The Trump Show finale was more explosive than expected
Watching Washington D.C. descend into utter chaos as anarchy reigned supreme this week was shocking.
But hearing American journalists who have worked as foreign correspondents say the scenes were reminiscent of political upheaval in places like the Middle East really brought home the level of division in a country once revered as the leader of the free world.
The shine has really come off that label.
We thought our leadership spills were embarrassing during the Rudd-Gillard-Rudd years and the Abbott-Turnbull-Morrison sh**show.
But this cataclysm in the United States takes the cake.
The Trump Show finale was more explosive than anyone expected.
Not since the early 1800s has the Capitol Building been stormed and it's embarrassing that it was allowed to happen in 2021.
Joe Biden, who was yesterday certified as the next president of the US, has a mammoth task ahead of him.
The Democrat wins in the Georgia Senate run-offs will give him a helping hand for the next two years but can he undo the damage that's been done in that time?
Unlikely. But let the healing begin.
- Rae Wilson
The buns that divide
The big supermarkets have upset some pundits out there by having the traditional Easter hot cross buns on their shelves since news years day.
The solution to this scenario is quite simple, don't buy them.
Robert Richards, Walkerston
Government inquiry into common sense
More and more banks and insurance companies are moving away from investments in fossil fuels, especially coal, due to climate change impacts.
In fact, all four major Australian banks have signalled they will align their portfolios to a target of net zero emissions by 2050, with most aiming to cease lending to thermal coal companies by 2030.
This is a commonsense move based on economics - banks and insurance companies don't like losing money.
But not everyone seems to share the same common sense.
The financial institution's moves have prompted a backlash from a number of Federal MPs
Just before Christmas, treasurer Josh Frydenberg signed up to a plan put forward by Liberal National MP George Christensen to launch an inquiry to grill financial regulators and banks over plans to pull back on lending or insuring mining projects because of climate change.
It is hard to believe that as the financial world moves away from fossil fuels like coal, we have politicians like Josh Frydenberg, George Christensen, Matt Canavan and many others still promoting new coal mines and even new coal-fired power stations.
Can you imagine anyone actually building a new coal-fired power station at the same time as Australia's newest coal-fired power station, Bluewaters Power Plant in Western Australia, has been deemed worthless by its owners, who have now written off their investment.

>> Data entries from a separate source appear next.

(* ===== verification/BotAccess.v ===== *)
(** * Who may use a bot

    The rows the access services share, and three services over them: the
    grants of workspace users ([internal/bots/grants.go]), the chat rules of
    channels ([internal/acl]), and link codes with the managers they make
    ([internal/channelaccess]). A query is the SQL of
    [db/postgres/queries], on one team's rows; a query that fails for its
    transport returns its error and changes nothing, and is left out. *)
From S2P Require Import Prelude GoStr.
#[local] Open Scope Z_scope.

Inductive AccessError : Type :=
  | ErrInvalidUUID | NoRows | ConstraintViolation
  | ErrBotNotFound | ErrBotAccessDenied | ErrOwnerUserNotFound
  | ErrGrantNotFound | ErrInvalidPermission | ErrInvalidGrantSubject | ErrGrantUserRequired | ErrGrantOwnerConflict | ErrGrantExists
  | ErrInvalidRuleSubject | ErrInvalidSourceScope | ErrInvalidEffect | ErrUnknownPreset
  | ErrCodeNotFound | ErrCodeExpired | ErrCodeConsumed | ErrInvalidInput.
#[export] Instance AccessError_eq : EqDecision AccessError.
Proof. solve_decision. Defined.

(** [uuid.Parse] of google/uuid, giving the canonical text. *)
Class UUIDs : Type := { uuid_parse : str -> option str }.
Class UUIDLaws `{UUIDs} : Prop := {
  uuid_canonical s u : uuid_parse s = Some u -> uuid_parse u = Some u;
  uuid_filled : uuid_parse [] = None;
  uuid_text s u : uuid_parse s = Some u -> trim_space u = u /\ u <> [];
}.
Section witnesses.
Import Demo.
Lemma permissions_are_the_granted_witness :
  exists perms, ResolveUserPermissions shared bot1 user2 false = Ok perms /\
    (hasPermission perms PermissionWorkspaceRead = true <->
     asked PermissionWorkspaceRead ∈ allPermissions /\
     (false = true \/ botOwnerUserID helper = trim_space user2 \/
      exists g held, g ∈ dbGrants shared /\ speaksFor g bot1 user2 /\ held ∈ grPermissions g /\ permissionKey held ∈ allPermissions /\
        implies (permissionKey held) (asked PermissionWorkspaceRead))).
Proof. apply permissions_are_the_granted; reflexivity. Defined.
Lemma access_rows_stay_wellformed_witness : DbOk issued.
Proof.
  apply (access_rows_stay_wellformed upper start issued); [apply start_ok|]. apply rtc_once.
  exact (Step_IssueLinkCode upper start user2 [] bytes 0 (code, issued) eq_refl).
Defined.
Lemma chat_rules_follow_the_mode_witness :
  exists allowed, Evaluate None start (message "group") = Ok allowed /\
    (allowed = true <-> if str_eqb (botAclDefaultEffect helper) EffectAllow
       then ~ speaks start bot1 EffectDeny (queryOf (message "group") (mkScope (lit "group") [] []))
       else speaks start bot1 EffectAllow (queryOf (message "group") (mkScope (lit "group") [] []))).
Proof. apply chat_rules_follow_the_mode; [apply start_ok|reflexivity..]. Defined.
Lemma rule_order_is_irrelevant_witness :
  Evaluate None (set_rules (fun _ => []) start) (message "private") = Evaluate None start (message "private").
Proof. apply rule_order_is_irrelevant; [apply start_ok|reflexivity]. Defined.
Lemma preset_opens_its_conversations_witness :
  (ApplyPreset start freshID bot1 user1 (lit "Group_Only")).2 = None /\
  forall ownerOnly req scope, OwnerOnlyChannel ownerOnly (erChannelType req) = false ->
    normalizeSourceScope (erSourceScope req) = Ok scope -> ParseUUID (erBotID req) = Ok bot1 ->
    Evaluate ownerOnly (ApplyPreset start freshID bot1 user1 (lit "Group_Only")).1 req = Ok (opensTo (lit "group_only") (ssConversationType scope)).
Proof.
  apply (preset_opens_its_conversations start freshID bot1 bot1 helper user1 (lit "Group_Only")
           (mkPreset (lit "group_only") EffectDeny [conversationRule (lit "group")])).
  - apply start_ok.
  - reflexivity.
  - reflexivity.
  - reflexivity.
  - intros r H. by apply elem_of_nil in H.
  - intros i j H. apply (f_equal length) in H. unfold freshID in H. rewrite !length_replicate in H. lia.
  - intros i H. by apply elem_of_nil in H.
Defined.
Lemma link_code_binds_once_witness :
  (exists c id, dbCodes issued !! normalizeToken upper code = Some c /\ cdUserID c = user2 /\ cdConsumedAt c = None /\ 1 < cdExpiresAt c /\
     ParseUUID person1 = Ok id /\ forall b, b ∈ dbBindings linked <-> b ∈ dbBindings issued \/ b = (user2, id)) /\
  forall later again other id now' clock', AccessReaches upper linked later -> normalizeToken upper again = normalizeToken upper code ->
    ParseUUID other = Ok id -> ConsumeLinkCode upper later again other now' clock' = Err ErrCodeConsumed.
Proof. apply (link_code_binds_once upper issued code person1 1 1 user2 linked). reflexivity. Defined.
(** the owner is refused a grant under their canonical id only: another
    spelling of it passes the comparison, and the owner gets a grant. *)
Lemma owner_grant_bypass :
  CreateUserGrant start (lit "g1") bot1 (lit "user") (lit "u1") [lit "chat"] = Err ErrGrantOwnerConflict /\
  CreateUserGrant start (lit "g1") bot1 (lit "user") (lit "U1") [lit "chat"] =
    Ok (set_grants (fun _ => [mkGrant (lit "g1") bot1 (lit "user") (Some user1) [lit "chat"]]) start).
Proof. split; reflexivity. Qed.
(** an effect with white space around it is valid for the service, which
    stores it as it came: the table refuses it. *)
Lemma padded_effect_refused :
  validEffect (lit " allow ") = true /\
  CreateRule start (lit "r1") bot1 user1 (mkRuleRequest true [] (lit " allow ") [] [] None) = Err ConstraintViolation /\
  is_ok (CreateRule start (lit "r1") bot1 user1 (mkRuleRequest true [] (lit "allow") [] [] None)) = true.
Proof. split_and!; reflexivity. Qed.
End witnesses.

Yes, we need an inquiry, not into why the banks won't support coal projects, but into why many of our politicians seemed to have lost their common sense.
Tony Fontes, Airlie Beach
Leave with whatever dignity you have left
In the normal world of Washington politics, this was meant to be basically a day of boring bureaucratic vote counting but someone moved Washington into an alternative world of horror. People attacked the Capitol building, a person was killed, democracy was damaged but will recover, several (ex) Presidents condemned the actions of the MAGA loving crowd whereas one President was banned from Twitter.
In Hong Kong there were riots in the streets, in America there is were riots in the streets.
In Russia, China and North Korea there are narcissistic leaders, in America there are narcissistic leaders. In England, Australia, Canada, New Zealand there are leaders elected in a simple, unchallenged, democratic process, in America there is not.
Can we just turn off the TV, Twitter and just wait till the afternoon of January 21 when the normal world returns?
Dennis Fitzgerald, Box Hill
Sowing divisions for personal gain
Terrorists storming the Capitol Hill in the USA was the direct result of years of hatred, conspiracy theories and lies spread by politicians like Trump.
Instead of promoting understanding, peace and bringing people together, Trump has constantly used his position to sow divisions in society for his personal gain.